3d printers will change weapons trafficking

The technology behind 3d printing is becoming cheaper and more widely available. Within ten years, Latin American universities, businesses and governments should be able to have at least a basic 3d printer and those with money will get more advanced versions.

These printers will reshape manufacturing and medicine (a printer in Europe was recently used to create a new jaw for a patient; doctors are working on a printer that can print a new kidney). But, from the negative side, it's also going to completely reshape the weapons trafficking debate.

What happens when guns and gun parts can be printed locally rather than trafficked across borders? Certainly criminal groups will be able to afford printers that can manage metal or plastic objects that can serve as guns. While the cost will be quite expensive at first, eventually, it will be cheaper to print than smuggle.

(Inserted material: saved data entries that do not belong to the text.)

Lemma kalloc_cons s a l :
  free_inv s (a :: l) -> LKmem ∉ k_held s ->
  kalloc s = Ret a (with_mem (memset (k_mem s) a 5 PGSIZE) (load64 (k_mem s) a) s)
  /\ free_inv (with_mem (memset (k_mem s) a 5 PGSIZE) (load64 (k_mem s) a) s) l.
Proof.
  intros [Hl Hn Hv] Hh. destruct Hl as [Hl Hl'].
  apply Forall_cons in Hv as [Ha Hv]. apply NoDup_cons in Hn as [Hna Hn].
  split.
  - unfold kalloc. erewrite bind_ret_eq by (by apply acquire_ok). ksimpl. rewrite Hl.
    unfold is_null. destruct (Z.eqb_spec a 0) as [->|]; [destruct Ha; lia|]. simpl.
    unfold load64K. ksimpl. erewrite release_top by done. simpl. by destruct s.
  - constructor; simpl; try done.
    eapply is_list_frame; eauto using same_but_memset.
Qed.

Lemma kfree_ok s a l :
  free_inv s l -> LKmem ∉ k_held s -> valid_page (k_sym s) a -> a ∉ l ->
  let m' := store64 (memset (k_mem s) a 1 PGSIZE) a (k_freelist s) in
  kfree a s = Ret tt (with_mem m' a s)
  /\ free_inv (with_mem m' a s) (a :: l).
Proof.
  intros [Hl Hn Hv] Hh Ha Hal m'. split.
  - unfold kfree. ksimpl. destruct Ha as (H1 & H2 & H3).
    rewrite H1. simpl. destruct (Z.ltb_spec a (sym_end (k_sym s))); [lia|].
    destruct (Z.leb_spec PHYSTOP a); [lia|]. simpl. unfold memsetK. ksimpl.
    erewrite acquire_ok by done. unfold store64K. ksimpl.
    erewrite release_top by done. by destruct s.
  - assert (Hsb : same_but a (k_mem s) m').
    { eapply same_but_trans; [apply same_but_memset|].
      apply same_but_store64; unfold PGSIZE; lia. }
    constructor; simpl; [|by constructor|by constructor]. split; [done|].
    assert (load64 m' a = k_freelist s) as ->; [|by eapply is_list_frame].
    apply load64_store64_eq. destruct l as [|b l]; simpl in Hl; [lia|].
    destruct Hl as [-> _]. inversion_clear Hv as [|? ? Hb]. destruct Hb as (_ & Hb & Hb0).
    unfold PHYSTOP, KERNBASE in Hb. lia.
Qed.

Lemma kfree_invalid s a :
  a mod PGSIZE <> 0 \/ a < sym_end (k_sym s) \/ PHYSTOP <= a -> kfree a s = Panic "kfree".
Proof.
  intros H. unfold kfree. ksimpl.
  destruct (Z.eqb_spec (a mod PGSIZE) 0), (Z.ltb_spec a (sym_end (k_sym s))),
    (Z.leb_spec PHYSTOP a); simpl; done || lia.
Qed.

(** ** The specification: a pool of pages *)
Definition pool_alloc (l : list Z) : Z * list Z :=
  match l with
  | [] => (0, [])
  | a :: l' => (a, l')
  end.
Definition pool_free (a : Z) (l : list Z) : list Z := a :: l.

(** Everything but the memory and the free list is unchanged. *)
Definition mem_only (s s' : kernel) : Prop := s' = with_mem (k_mem s') (k_freelist s') s.

Lemma with_mem_twice m1 f1 m2 f2 s : with_mem m1 f1 (with_mem m2 f2 s) = with_mem m1 f1 s.
Proof. by destruct s. Qed.

Lemma memsetK_with a c n m fl s :
  memsetK a c n (with_mem m fl s) = Ret tt (with_mem (memset m a c n) fl s).
Proof. by destruct s. Qed.
Lemma memmoveK_with a b n m fl s :
  memmoveK a b n (with_mem m fl s) = Ret tt (with_mem (memmove m a b n) fl s).
Proof. by destruct s. Qed.
Lemma store64K_with a v m fl s :
  store64K a v (with_mem m fl s) = Ret tt (with_mem (store64 m a v) fl s).
Proof. by destruct s. Qed.
Lemma with_mem_id s : with_mem (k_mem s) (k_freelist s) s = s.
Proof. by destruct s. Qed.

Lemma mem_only_with m fl s : mem_only s (with_mem m fl s).
Proof. by destruct s. Qed.

(** C28: [kalloc] implements the page pool.  From a state whose free list is
    [l] it returns the page the pool returns (0 when the pool is empty), leaves
    the rest of the pool, changes no byte outside the returned page (which is
    filled with 5s) and no other kernel variable. *)
Theorem kalloc_refines s l :
  free_inv s l -> LKmem ∉ k_held s -> exists s',
  kalloc s = Ret (fst (pool_alloc l)) s' /\ free_inv s' (snd (pool_alloc l))
  /\ mem_only s s'
  /\ (forall b, load8 (k_mem s') b =
        if decide (l <> [] /\ fst (pool_alloc l) <= b < fst (pool_alloc l) + PGSIZE)
        then 5 else load8 (k_mem s) b).
Proof.
  intros Hi Hh. destruct l as [|a l]; simpl.
  - exists s. split_and!; [by apply kalloc_nil|done|by destruct s|].
    intros b. repeat case_decide; done || tauto.
  - destruct (kalloc_cons s a l Hi Hh) as [E Hi'].
    eexists. split_and!; [exact E|done|apply mem_only_with|].
    intros b. simpl. rewrite load8_memset by (unfold PGSIZE; lia).
    repeat case_decide; done || naive_solver.
Qed.

(** [kfree] returns a page to the pool.  A page of the allocatable range
    that is not free already goes to the front of the free list, only its bytes
    change, and any other address panics. *)
Theorem kfree_refines s l a :
  free_inv s l -> LKmem ∉ k_held s -> a ∉ l -> 0 < a ->
  (valid_page (k_sym s) a -> exists s',
    kfree a s = Ret tt s' /\ free_inv s' (pool_free a l) /\ mem_only s s'
    /\ same_but a (k_mem s) (k_mem s'))
  /\ (~ valid_page (k_sym s) a -> kfree a s = Panic "kfree").
Proof.
  intros Hi Hh Ha H0. split.
  - intros Hv. destruct (kfree_ok s a l Hi Hh Hv Ha) as [E Hi'].
    eexists. split_and!; [exact E|exact Hi'|apply mem_only_with|].
    simpl. eapply same_but_trans; [apply same_but_memset|].
    apply same_but_store64; unfold PGSIZE; lia.
  - intros Hv. apply kfree_invalid. unfold valid_page in Hv. lia.
Qed.

(** ** Boot: [kinit] puts every whole page of RAM above the kernel in the pool *)
Fixpoint page_run (p : Z) (n : nat) : list Z :=
  match n with
  | O => []
  | S n' => p :: page_run (p + PGSIZE) n'
  end.

Lemma page_run_elem p n a : a ∈ page_run p n -> p <= a < p + Z.of_nat n * PGSIZE.
Proof.
  revert p. induction n as [|n IH]; intros p; simpl; [by intros ?%not_elem_of_nil|].
  unfold PGSIZE in *. rewrite elem_of_cons. intros [->|H]; [lia|]. apply IH in H. lia.
Qed.

Lemma freerange_loop n p pa_end s l :
  free_inv s l -> LKmem ∉ k_held s ->
  p mod PGSIZE = 0 -> sym_end (k_sym s) <= p -> 0 < p -> pa_end <= PHYSTOP ->
  (pa_end - p) / PGSIZE = Z.of_nat n -> (forall a, a ∈ l -> a < p) ->
  exists s', for_loop (R := unit) n p (fun p => p + PGSIZE <=? pa_end) (fun p => p + PGSIZE)
    (fun p => kfree p ;;; ret None) s = Ret None s'
  /\ free_inv s' (rev (page_run p n) ++ l) /\ mem_only s s'.
Proof.
  revert p s l. induction n as [|n IH]; intros p s l Hi Hh Hp He H0 Hend Hn Hl; simpl.
  - exists s. destruct (Z.leb_spec (p + PGSIZE) pa_end) as [H|H].
    + exfalso. unfold PGSIZE in *. dlia.
    + split_and!; [done|done|by destruct s].
  - assert (Hlt : p + PGSIZE <= pa_end).
    { unfold PGSIZE in *. dlia. }
    destruct (Z.leb_spec (p + PGSIZE) pa_end); [|lia].
    destruct (kfree_ok s p l Hi Hh) as [E Hi'].
    { unfold valid_page. unfold PGSIZE in *. lia. }
    { intros Hin. apply Hl in Hin. lia. }
    unfold bind. rewrite E. ksimpl.
    edestruct (IH (p + PGSIZE)) as (s' & Es & Hi2 & Hm); [exact Hi'|..]; simpl; try done.
    + unfold PGSIZE in *. rewrite <- Z.add_mod_idemp_r by lia. rewrite Z.mod_same by lia.
      by rewrite Z.add_0_r.
    + unfold PGSIZE in *. lia.
    + unfold PGSIZE in *. lia.
    + unfold PGSIZE in *. dlia.
    + intros a. rewrite elem_of_cons. unfold PGSIZE. intros [->|Ha]; [lia|]. apply Hl in Ha. lia.
    + exists s'. split_and!; [exact Es|by rewrite <- app_assoc|].
      unfold mem_only in *. rewrite Hm, with_mem_twice. by destruct s.
Qed.

(** Clearing the low 12 bits of a 64-bit word. *)
Lemma page_mask x :
  0 <= x < 2 ^ 64 -> Z.land x (wrap64 (Z.lnot (PGSIZE - 1))) = x / 4096 * 4096.
Proof.
  intros Hx. change 4096 with (2 ^ 12).
  replace (wrap64 (Z.lnot (PGSIZE - 1))) with (Z.shiftl (Z.ones 52) 12) by done.
  rewrite <- Z.shiftr_div_pow2, <- Z.shiftl_mul_pow2 by lia.
  apply Z.bits_inj'. intros i Hi.
  rewrite !Z.land_spec, !Z.shiftl_spec by lia.
  destruct (Z.ltb_spec i 12) as [Hlt|Hge].
  { rewrite !(Z.testbit_neg_r _ (i - 12)) by lia. by rewrite !andb_false_r. }
  rewrite Z.shiftr_spec by lia. replace (i - 12 + 12) with i by lia.
  destruct (Z.ltb_spec i 64).
  - rewrite Z.ones_spec_low by lia. by rewrite andb_true_r.
  - replace x with (x mod 2 ^ 64) by (apply Z.mod_small; lia).
    rewrite Z.mod_pow2_bits_high by lia. done.
Qed.

Lemma PGROUNDUP_spec a :
  0 <= a <= 2 ^ 63 ->
  PGROUNDUP a mod PGSIZE = 0 /\ a <= PGROUNDUP a < a + PGSIZE.
Proof.
  intros Ha. unfold PGROUNDUP. rewrite wrap64_small by (unfold PGSIZE; lia).
  rewrite page_mask by (unfold PGSIZE; lia). unfold PGSIZE. dlia.
Qed.

Lemma PGROUNDDOWN_spec a :
  0 <= a < 2 ^ 64 ->
  PGROUNDDOWN a mod PGSIZE = 0 /\ PGROUNDDOWN a <= a < PGROUNDDOWN a + PGSIZE.
Proof.
  intros Ha. unfold PGROUNDDOWN. rewrite page_mask by lia. unfold PGSIZE. dlia.
Qed.

(** [PHYSTOP] is page aligned, so rounding up does not pass it. *)
Lemma PGROUNDUP_PHYSTOP e : 0 < e <= PHYSTOP -> PGROUNDUP e <= PHYSTOP.
Proof.
  intros He. destruct (PGROUNDUP_spec e) as [Ha Hr]; unfold PHYSTOP, KERNBASE, PGSIZE in *; dlia.
Qed.

Lemma page_run_iff p n a :
  p mod PGSIZE = 0 ->
  a ∈ page_run p n <-> a mod PGSIZE = 0 /\ p <= a < p + Z.of_nat n * PGSIZE.
Proof.
  unfold PGSIZE. revert p. induction n as [|n IH]; intros p Hp; simpl page_run.
  { rewrite elem_of_nil. lia. }
  unfold PGSIZE. rewrite elem_of_cons, IH by dlia. dlia.
Qed.

Lemma page_run_length p n : length (page_run p n) = n.
Proof. revert p. induction n as [|n IH]; intros p; simpl; [done|]. by rewrite IH. Qed.

(** [kinit] on a machine with room for at least one page. *)
Lemma kinit_spec s :
  k_freelist s = 0 -> LKmem ∉ k_held s -> 0 < sym_end (k_sym s) <= PHYSTOP -> exists s',
  kinit s = Ret tt s' /\ mem_only s s'
  /\ free_inv s' (rev (page_run (PGROUNDUP (sym_end (k_sym s)))
       (Z.to_nat ((PHYSTOP - PGROUNDUP (sym_end (k_sym s))) / PGSIZE)))).
Proof.
  intros Hf Hh He. set (e := sym_end (k_sym s)) in *.
  destruct (PGROUNDUP_spec e) as [Ha Hr]; [unfold PHYSTOP, KERNBASE in He; lia|].
  assert (Hn : 0 <= (PHYSTOP - PGROUNDUP e) / PGSIZE).
  { apply Z.div_pos; [|done]. pose proof (PGROUNDUP_PHYSTOP e). lia. }
  destruct (freerange_loop (Z.to_nat ((PHYSTOP - PGROUNDUP e) / PGSIZE)) (PGROUNDUP e) PHYSTOP s [])
    as (s' & E & Hi & Hm); try done; try lia.
  - constructor; [done|constructor|constructor].
  - by intros a ?%not_elem_of_nil.
  - exists s'. rewrite app_nil_r in Hi. split_and!; try done.
    unfold kinit. erewrite bind_ret_eq by reflexivity. unfold freerange.
    by erewrite bind_ret_eq by exact E.
Qed.

(** after boot the pool holds every whole page between the end of the
    kernel and [PHYSTOP], each once: [kinit] does not panic and the free list is
    exactly those pages. *)
Theorem kinit_all_pages s :
  k_freelist s = 0 -> LKmem ∉ k_held s -> 0 < sym_end (k_sym s) <= PHYSTOP -> exists s' l,
  kinit s = Ret tt s' /\ free_inv s' l
  /\ (forall a, a ∈ l <-> valid_page (k_sym s) a)
  /\ Z.of_nat (length l) = (PHYSTOP - PGROUNDUP (sym_end (k_sym s))) / PGSIZE.
Proof.
  intros Hf Hh He. destruct (kinit_spec s Hf Hh He) as (s' & E & Hm & Hi).
  destruct (PGROUNDUP_spec (sym_end (k_sym s))) as [Ha Hr]; [unfold PHYSTOP, KERNBASE in He; lia|].
  pose proof (PGROUNDUP_PHYSTOP (sym_end (k_sym s))) as Htop.
  exists s', (rev (page_run (PGROUNDUP (sym_end (k_sym s)))
       (Z.to_nat ((PHYSTOP - PGROUNDUP (sym_end (k_sym s))) / PGSIZE)))).
  split_and!; [done|done| |].
  - intros a. rewrite list_elem_of_In, <- in_rev, <- list_elem_of_In.
    rewrite page_run_iff by done. unfold valid_page, PGSIZE, PHYSTOP, KERNBASE in *.
    split; dlia.
  - rewrite length_rev, page_run_length.
    assert (0 <= (PHYSTOP - PGROUNDUP (sym_end (k_sym s))) / PGSIZE).
    { apply Z.div_pos; [lia|done]. }
    lia.
Qed.

(** The boot state of a machine whose kernel ends two pages below [PHYSTOP]. *)
Definition tiny : kernel := kernel0 (mkSymbols (PHYSTOP - 2 * PGSIZE) 0 0 0 0 0).

Lemma kinit_all_pages_witness : exists s' l,
  kinit tiny = Ret tt s' /\ free_inv s' l /\ Z.of_nat (length l) = 2.
Proof.
  destruct (kinit_all_pages tiny) as (s' & l & E & Hi & _ & Hl).
  - reflexivity.
  - apply not_elem_of_nil.
  - vm_compute. split; [reflexivity|discriminate].
  - exists s', l. split; [exact E|]. split; [exact Hi|exact Hl].
Defined.

(** A state with one free page. *)
Definition tiny1 : kernel := set_k_freelist (PHYSTOP - PGSIZE) tiny.

Lemma tiny1_free : free_inv tiny1 [PHYSTOP - PGSIZE].
Proof.
  constructor; [done|apply NoDup_singleton|]. constructor; [|constructor].
  unfold valid_page. vm_compute. split; [reflexivity|]. split; [split; [discriminate|reflexivity]|reflexivity].
Qed.

Lemma kalloc_refines_witness : exists s',
  kalloc tiny1 = Ret (PHYSTOP - PGSIZE) s' /\ free_inv s' [].
Proof.
  destruct (kalloc_refines tiny1 [PHYSTOP - PGSIZE]) as (s' & E & Hi & _).
  - exact tiny1_free.
  - apply not_elem_of_nil.
  - exists s'. split; [exact E|exact Hi].
Defined.

Lemma kfree_refines_witness : exists s',
  kfree (PHYSTOP - 2 * PGSIZE) tiny1 = Ret tt s'
  /\ free_inv s' [PHYSTOP - 2 * PGSIZE; PHYSTOP - PGSIZE].
Proof.
  destruct (kfree_refines tiny1 [PHYSTOP - PGSIZE] (PHYSTOP - 2 * PGSIZE)) as [H _].
  - exact tiny1_free.
  - apply not_elem_of_nil.
  - rewrite list_elem_of_singleton. discriminate.
  - reflexivity.
  - destruct H as (s' & E & Hi & _).
    + unfold valid_page. vm_compute. split; [reflexivity|]. split; [split; [discriminate|reflexivity]|reflexivity].
    + exists s'. split; [exact E|exact Hi].
Defined.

For criminals, this could be a boom era. The parts of narcocultura that like to put designs and bling into their guns will get the opportunity to design their own. More seriously, they'll be able to manufacture parts that can easily convert semi-automatic weapons into automatic weapons, perhaps a economically feasible first step for the use of 3d printing for the bad guys. They can also work to design better (more deadly) weapons once they become proficient with the technology.

Governments will attempt restrictions. They'll try to restrict the flow of information including files with gun designs that can be used by the printers. However, that will be nearly impossible. They'll try to restrict the printers and the specific "ink", materials preferred for gun manufacturing. But those restrictions will inhibit innovation and the criminals will find ways around them. They'll try to block ammunition sales, and in this they will only be as successful as they are today.

Police will need some sort of ballistics or forensics mechanism to not just tell which gun fired a bullet but which printer created the gun. One comparison may be to the fight against counterfeit money given better color printers today. There will be questions on the criminal charges people supplying the printers, materials and designs will face.

Then again, this could significantly reduce the cross-border trade in illegal firearms, which is itself a very profitable industry. That loss of profit could hit some criminal group's bottom lines. Could we see criminals sabotaging each other's printers to keep market share?